Friday, July 24, 2015

May i Ask You to take A Moment and Pray, Send Hope to Lafayette Louisiana.


                 May i Ask You to take A Moment and Pray, Send Hope to Lafayette Louisiana.
                                                                   by
                                                                MWD.



                         After a fairly odd night at work, spending some twenty minutes decompressing with Craig, talking about work and life in general after clocking out.
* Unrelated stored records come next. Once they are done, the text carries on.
(* ===== verification/ServiceAccount.v ===== *)
(** * Service accounts

    pkg/controller/hostpathprovisioner/serviceaccount.go: the service accounts of
    the provisioners, and the workloads that have to be restarted when one of
    them is created anew. *)
From S2P Require Import Prelude GoStrings Prog Names Api K8s Json JsonMerge Meta.

(** [labels.Parse(fmt.Sprintf("k8s-app in (%s, %s)", ...))] *)
Definition k8s_app_selector (customCrName : string) : string :=
  "k8s-app in (" +:+ MultiPurposeHostPathProvisionerName +:+ ", " +:+ customCrName +:+ ")".

(** The object has an owner reference to the custom resource of this name. *)
Definition owned_by_cr (customCrName : string) (m : ObjectMeta) : bool :=
  existsb (λ ownerRef, bool_decide (owner_Kind ownerRef = HostPathProvisionerKind) &&
                       bool_decide (owner_Name ownerRef = customCrName)) (OwnerReferences m).

(** [if err := List(...); err != nil && !errors.IsNotFound(err) { return err }]:
    on [NotFound] the list is empty. *)
Definition list_or_empty {k B} (opts : ListOptions) (h : goerror → kprog B)
    (body : list (obj k) → kprog B) : kprog B :=
  r ← request (ListObjs k opts);
  match r with
  | Ok items => body items
  | Err err => if IsNotFound err then body [] else h err
  end.

Section ServiceAccount.
Context `{PL : Platform, CD : Codec}.

Definition createServiceAccount (name namespace : string) (labels : gmap string string) :
    obj KServiceAccount :=
  Obj (k:=KServiceAccount) no_type (object_meta name namespace (Some labels)) "".

Definition createServiceAccountObject (namespace : string) : obj KServiceAccount :=
  createServiceAccount ProvisionerServiceAccountName namespace GetRecommendedLabels.

Definition createCsiServiceAccountObject (namespace : string) : obj KServiceAccount :=
  createServiceAccount ProvisionerServiceAccountNameCsi namespace GetRecommendedLabels.

Definition deleteServiceAccount (name namespace : string) : kprog error :=
  delete_object KServiceAccount namespace name.

Definition deleteDaemonSetWithSa (name namespace : string) : kprog error :=
  list_or_empty {| lo_Selector := []; lo_Namespace := namespace |} (λ err, mret (Some err))
    (λ items : list DaemonSet, for_err items (λ ds,
       if bool_decide (ServiceAccountName (template_Spec (ds_Template (ds_Spec ds))) = name)
          && (0 <? NumberAvailable (ds_Status ds))
       then delete_object KDaemonSet (o_namespace ds) (o_name ds)
       else mret None)).

Definition deleteDeploymentsWithSa (name namespace : string) : kprog error :=
  list_or_empty {| lo_Selector := []; lo_Namespace := namespace |} (λ err, mret (Some err))
    (λ items : list Deployment, for_err items (λ deployment,
       if bool_decide (ServiceAccountName (template_Spec (dep_Template (dep_Spec deployment))) = name)
          && (0 <? ReadyReplicas (dep_Status deployment))
       then delete_object KDeployment (o_namespace deployment) (o_name deployment)
       else mret None)).

Definition deleteRunningPodsWithSa (name namespace : string) : kprog error :=
  on_err (deleteDaemonSetWithSa name namespace) (λ err, mret (Some err))
    (deleteDeploymentsWithSa name namespace).

Definition getDuplicateServiceAccount (customCrName namespace : string) :
    kprog (result (list (obj KServiceAccount))) :=
  match labels_Parse (k8s_app_selector customCrName) with
  | Err err => mret (Err err)
  | Ok ls =>
      with_ok (request (ListObjs KServiceAccount {| lo_Selector := ls; lo_Namespace := namespace |}))
        (λ err, mret (Err err))
        (λ saList, mret (Ok (filter (λ sa,
           (bool_decide (o_name sa ≠ ProvisionerServiceAccountName) &&
            bool_decide (o_name sa ≠ ProvisionerServiceAccountNameCsi) &&
            owned_by_cr customCrName (o_meta sa)) = true) saList)))
  end.

(** The body of the loop of [reconcileServiceAccount] over the accounts. *)
Definition reconcileOneServiceAccount (cr : HostPathProvisioner) (desired : obj KServiceAccount) :
    kprog error :=
  match SetControllerReference cr (setLastAppliedConfiguration desired) with
  | Err err => mret (Some err)
  | Ok desired =>
      create_or_update cr (ObjectKeyFromObject desired) desired
        (λ desired, deleteRunningPodsWithSa (o_name desired) (o_namespace cr))
  end.

Definition reconcileServiceAccount (cr : HostPathProvisioner) (namespace : string) : kprog error :=
  with_ok (getDuplicateServiceAccount (o_name cr) namespace) (λ err, mret (Some err)) (λ dups,
    on_err (for_err dups (λ dup, deleteServiceAccount (o_name dup) namespace)) (λ err, mret (Some err))
      (on_err (if isLegacy cr then mret None
               else deleteServiceAccount ProvisionerServiceAccountName namespace)
         (λ err, mret (Some err))
         (for_err
            ((if isLegacy cr then [createServiceAccountObject namespace] else [])
             ++ [createCsiServiceAccountObject namespace])
            (reconcileOneServiceAccount cr)))).
End ServiceAccount.

(** ** Footprints *)

Lemma list_or_empty_fp {k B} ks opts h (body : list (obj k) → kprog B) :
  (∀ e, footprint (writes_only ks) (h e)) → (∀ l, footprint (writes_only ks) (body l)) →
  footprint (writes_only ks) (list_or_empty opts h body).
Proof.
  intros. apply footprint_bind; [by split|]. intros [l|e]; [auto|]. destruct (IsNotFound e); auto.
Qed.

Section Footprints.
Context `{PL : Platform, CD : Codec}.

Lemma deleteRunningPodsWithSa_fp name ns :
  footprint (writes_only [KDaemonSet; KDeployment]) (deleteRunningPodsWithSa name ns).
Proof.
  unfold deleteRunningPodsWithSa, deleteDaemonSetWithSa, deleteDeploymentsWithSa.
  apply footprint_on_err; [|done|]; (apply list_or_empty_fp; [done|]); intros l; fp_solve.
Qed.

Lemma reconcileServiceAccount_fp cr ns :
  footprint (writes_only [KServiceAccount; KDaemonSet; KDeployment]) (reconcileServiceAccount cr ns).
Proof.
  unfold reconcileServiceAccount, getDuplicateServiceAccount, deleteServiceAccount. fp_solve.
  unfold reconcileOneServiceAccount. fp_solve. apply create_or_update_fp. intros o.
  eapply footprint_writes_mono; [apply deleteRunningPodsWithSa_fp|reflexivity].
Qed.
End Footprints.

#[export] Hint Resolve reconcileServiceAccount_fp : fp.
                    i Work in a machine shop. Tons and Tons of metal is crafted into axels, shafts and transmission parts. Raw material fed into machines by the  amazing men and women i work with, getting spat out and put into steel bins, usually totaling anywhere between 1 to 2 tons in weight. These are moved about via Mitsubishi TowMotors about the shop. Well, the shop redid the floor and seem highly worried about scuff marks/scratches on the floor.  I believe I am heading for a write-up as marks, scars and drag-marks happen on oily surfaces at the colossal speed of 1 to 2 miles an hour. I truly feel for and love my BOSS as he brings scratches and such discovered on day shift  to my and others attention.  I cannot imagine how he feels about wanting us to be gentler, softer and further careful and vigilant when setting TONS of weight to recently painted concrete flooring. He's a proud man, did time in our Army, and I think his mind is blowing chunks on this. He may be my BOSS, yet he has one as well.


                  CRaig and i  usually talk to each other every night after work. We comment about sounds heard, occasional coyotes baying, frog sounds and hilarious PA messages from seriously over-worked men  for a towmotor operator as they imitate one another. We laugh, share things, shake hands, enter our vehicles after saying "seeya later today, or Seeya in the PM" as those that work hours like us, there is no tomorrow except for weekends.

                   i get into my Trailblazer, fire up the straight 4.2 and click my radio to life and am greeted with-

                   "Police are not releasing the name of the 58 year old white male that killed 3 people while gunning down 7 more at a movie theatre in Lafayette Louisiana during the opening of the film Trainwreck. "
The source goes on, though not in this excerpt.